If everyone's responsible, no one's responsible. It sounds harsh, but it's true.
You need someone to actually own accessibility. Not in a "point the finger when something goes wrong" way. I don't think finger pointing works well. I'm talking more in a "this person makes sure it happens" way.
That may very well be the developer implementing the feature. Maybe it's the designer who gets it. It can be a subject matter expert (SME).
Hey, maybe it's you!
Whoever that is in your team. They're usually the ones who ask the awkward questions in sprint planning: "what about accessibility?" They check if that new feature works with a screen reader. They spot when accessibility's about to fall off the priority list and pull it back on.
Accessibility can't just live in one person's job description. Your product owner makes sure everyone knows their part. Designers consider contrast and focus states. Developers write semantic HTML. Testers test with assistive tech. Content writers think about plain language.

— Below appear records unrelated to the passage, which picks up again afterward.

Lemma books_closing base w id j w' :
  books_inv base w -> tw_jobs w !! id = Some j ->
  w' = close_begin w id j \/ w' = close_unregister w id j \/ w' = close_release w id j \/ w' = close_remove w id j -> books_inv base w'.
Proof.
  intros Hi Hj Hw. destruct (bi_jobs _ _ Hi _ _ Hj) as [Hty Hsh]. pose proof Hsh as (S1 & S2 & S3 & S4). destruct Hw as [->|[->|[->| ->]]].
  - unfold close_begin. destruct (jb_kind j) eqn:Ek; try done. destruct (jb_close j) eqn:Ec; try done. assert (Hu : is_udp j = true) by (unfold is_udp; by rewrite Ek).
    apply books_drop; try done. split; [by eapply typed_same|]. apply (shape_close j); try done. intros fid. destruct (jb_ref j); [by intros [= ->]|by case_on].
  - unfold close_unregister. destruct (jb_close j) as [|fid| | |] eqn:Ec; try done. destruct (S3 fid eq_refl) as [Hr Hf].
    assert (Hu : is_udp j = true) by (destruct (is_udp j) eqn:E; [done|by specialize (S2 eq_refl)]).
    assert (Hgo : forall cl, (forall f, cl <> CUnregister f) -> books_inv base (put_job w (unregister_locked (tw_c w) fid).1 (tw_flows w) id (set_close (no_ref j) cl))).
    { intros cl Hcl. apply books_unregister with (j := j); try done. split; [by eapply typed_same|]. unfold set_close, no_ref. cbn.
      unfold job_shape, setting_up, is_udp in *. cbn. split_and!; try done; [by rewrite Hu|by intros f E; apply Hcl in E|].
      destruct (jb_stage j) as [| | | | | |[|]| | | | |]; try done; [by destruct S4; congruence|by right|by destruct S4; congruence|by destruct S4; congruence]. }
    destruct (unregister_locked (tw_c w) fid) as [c [key|]]; by apply Hgo.
  - unfold close_release. destruct (jb_close j) as [| |key| |] eqn:Ec; try done. assert (Hu : is_udp j = true) by (destruct (is_udp j) eqn:E; [done|by specialize (S2 eq_refl)]).
    destruct (only_pool_release (tw_c w) key) as [E1 E2]. eapply books_move; try done; [by rewrite E1|apply sub_pool_release|]. split; [by eapply typed_same|]. by apply (shape_close j).
  - unfold close_remove. destruct (jb_kind j) eqn:Ek; try done. destruct (jb_close j) eqn:Ec; try done. assert (Hu : is_udp j = true) by (unfold is_udp; by rewrite Ek).
    apply (books_move base w id j); try done. split; [by eapply typed_same|]. by apply (shape_close j).
Qed.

Add it to your definition of done. Make it part of design reviews. Bake it into acceptance criteria.
What's important though is to build it into your ways of working. It rarely works if you have to change your ways of working overnight. It's always easier to fit it in.
But without an owner, without someone to make sure it does fit in, accessibility becomes the thing everyone assumes someone else is handling.
And that's when shit slips through.
Ownership is the second thing on my list of 10 things you should focus on.